[Collected data]
········

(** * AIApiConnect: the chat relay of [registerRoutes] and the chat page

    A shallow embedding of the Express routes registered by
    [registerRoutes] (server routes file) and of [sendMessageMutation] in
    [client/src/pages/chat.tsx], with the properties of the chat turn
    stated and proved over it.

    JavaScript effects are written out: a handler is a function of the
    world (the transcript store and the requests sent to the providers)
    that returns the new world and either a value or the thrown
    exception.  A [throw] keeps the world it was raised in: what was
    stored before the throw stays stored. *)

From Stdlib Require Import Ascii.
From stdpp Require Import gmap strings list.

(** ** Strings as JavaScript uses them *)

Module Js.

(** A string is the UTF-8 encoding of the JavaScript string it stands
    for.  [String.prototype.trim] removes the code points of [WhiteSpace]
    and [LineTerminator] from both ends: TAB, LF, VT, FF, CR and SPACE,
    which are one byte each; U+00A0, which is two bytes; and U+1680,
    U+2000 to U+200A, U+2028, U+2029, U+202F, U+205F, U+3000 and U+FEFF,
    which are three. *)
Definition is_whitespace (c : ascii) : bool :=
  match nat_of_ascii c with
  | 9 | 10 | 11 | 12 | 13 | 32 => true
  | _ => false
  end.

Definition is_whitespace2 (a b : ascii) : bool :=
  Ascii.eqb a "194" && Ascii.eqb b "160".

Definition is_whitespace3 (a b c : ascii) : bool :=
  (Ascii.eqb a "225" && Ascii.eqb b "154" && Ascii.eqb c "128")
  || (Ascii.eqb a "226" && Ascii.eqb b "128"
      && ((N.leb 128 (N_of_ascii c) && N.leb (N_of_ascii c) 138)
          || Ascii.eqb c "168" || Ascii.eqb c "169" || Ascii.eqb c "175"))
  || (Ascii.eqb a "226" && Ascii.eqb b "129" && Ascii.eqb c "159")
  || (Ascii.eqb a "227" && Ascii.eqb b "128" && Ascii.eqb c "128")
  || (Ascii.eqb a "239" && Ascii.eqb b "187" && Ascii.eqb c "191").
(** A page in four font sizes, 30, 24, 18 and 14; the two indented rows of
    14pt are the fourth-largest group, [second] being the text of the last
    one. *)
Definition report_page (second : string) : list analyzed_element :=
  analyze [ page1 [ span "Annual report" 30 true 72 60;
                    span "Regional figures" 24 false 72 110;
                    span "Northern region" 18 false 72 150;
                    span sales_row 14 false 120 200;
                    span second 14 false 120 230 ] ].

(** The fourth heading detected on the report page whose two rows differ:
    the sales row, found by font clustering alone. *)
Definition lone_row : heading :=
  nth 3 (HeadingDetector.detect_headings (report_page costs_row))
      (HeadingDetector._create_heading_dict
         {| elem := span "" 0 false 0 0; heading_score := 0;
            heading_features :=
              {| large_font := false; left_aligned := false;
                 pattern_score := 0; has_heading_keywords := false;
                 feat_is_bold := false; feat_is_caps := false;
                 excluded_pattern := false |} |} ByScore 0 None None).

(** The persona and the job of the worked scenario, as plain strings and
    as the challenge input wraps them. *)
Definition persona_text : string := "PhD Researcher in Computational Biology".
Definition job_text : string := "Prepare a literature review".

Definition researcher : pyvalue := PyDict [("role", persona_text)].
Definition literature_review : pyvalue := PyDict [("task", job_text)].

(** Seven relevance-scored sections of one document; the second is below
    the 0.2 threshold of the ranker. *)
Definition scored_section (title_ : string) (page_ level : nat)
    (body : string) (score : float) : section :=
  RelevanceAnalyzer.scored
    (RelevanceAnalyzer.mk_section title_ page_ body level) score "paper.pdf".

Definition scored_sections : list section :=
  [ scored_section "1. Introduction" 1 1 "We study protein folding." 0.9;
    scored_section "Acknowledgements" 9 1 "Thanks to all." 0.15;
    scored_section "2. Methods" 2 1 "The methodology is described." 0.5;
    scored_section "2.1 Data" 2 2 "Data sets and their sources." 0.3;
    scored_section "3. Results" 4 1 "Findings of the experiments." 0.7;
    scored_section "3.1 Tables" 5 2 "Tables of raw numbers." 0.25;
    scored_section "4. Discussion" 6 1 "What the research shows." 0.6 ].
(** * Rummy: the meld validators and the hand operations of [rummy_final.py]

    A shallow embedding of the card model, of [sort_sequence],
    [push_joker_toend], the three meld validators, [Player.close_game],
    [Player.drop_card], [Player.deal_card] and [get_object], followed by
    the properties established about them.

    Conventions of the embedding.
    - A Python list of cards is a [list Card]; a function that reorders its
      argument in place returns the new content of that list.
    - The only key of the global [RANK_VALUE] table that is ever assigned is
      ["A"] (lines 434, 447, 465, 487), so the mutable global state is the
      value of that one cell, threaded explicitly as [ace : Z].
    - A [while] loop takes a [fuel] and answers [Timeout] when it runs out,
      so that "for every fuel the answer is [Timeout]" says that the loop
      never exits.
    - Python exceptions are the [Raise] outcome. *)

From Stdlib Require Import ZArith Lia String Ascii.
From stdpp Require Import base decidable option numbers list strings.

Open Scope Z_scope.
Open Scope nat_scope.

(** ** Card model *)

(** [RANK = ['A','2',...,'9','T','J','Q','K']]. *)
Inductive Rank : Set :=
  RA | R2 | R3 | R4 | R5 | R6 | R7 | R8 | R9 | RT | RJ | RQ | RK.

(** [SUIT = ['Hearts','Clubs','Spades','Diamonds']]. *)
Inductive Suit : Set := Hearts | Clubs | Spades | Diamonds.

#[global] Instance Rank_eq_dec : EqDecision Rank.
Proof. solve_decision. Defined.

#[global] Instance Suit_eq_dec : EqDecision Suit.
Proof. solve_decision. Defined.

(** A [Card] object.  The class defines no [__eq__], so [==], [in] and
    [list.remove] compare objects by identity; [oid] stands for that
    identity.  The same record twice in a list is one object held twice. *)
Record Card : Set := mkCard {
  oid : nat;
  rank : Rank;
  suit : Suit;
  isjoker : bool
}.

········

• TASK GOAL:
Every line that contains the string "identity" should be copied from the records.

• ANSWER FOR THIS EXERCISE:
    [list.remove] compare objects by identity; [oid] stands for that
    identity.  The same record twice in a list is one object held twice. *)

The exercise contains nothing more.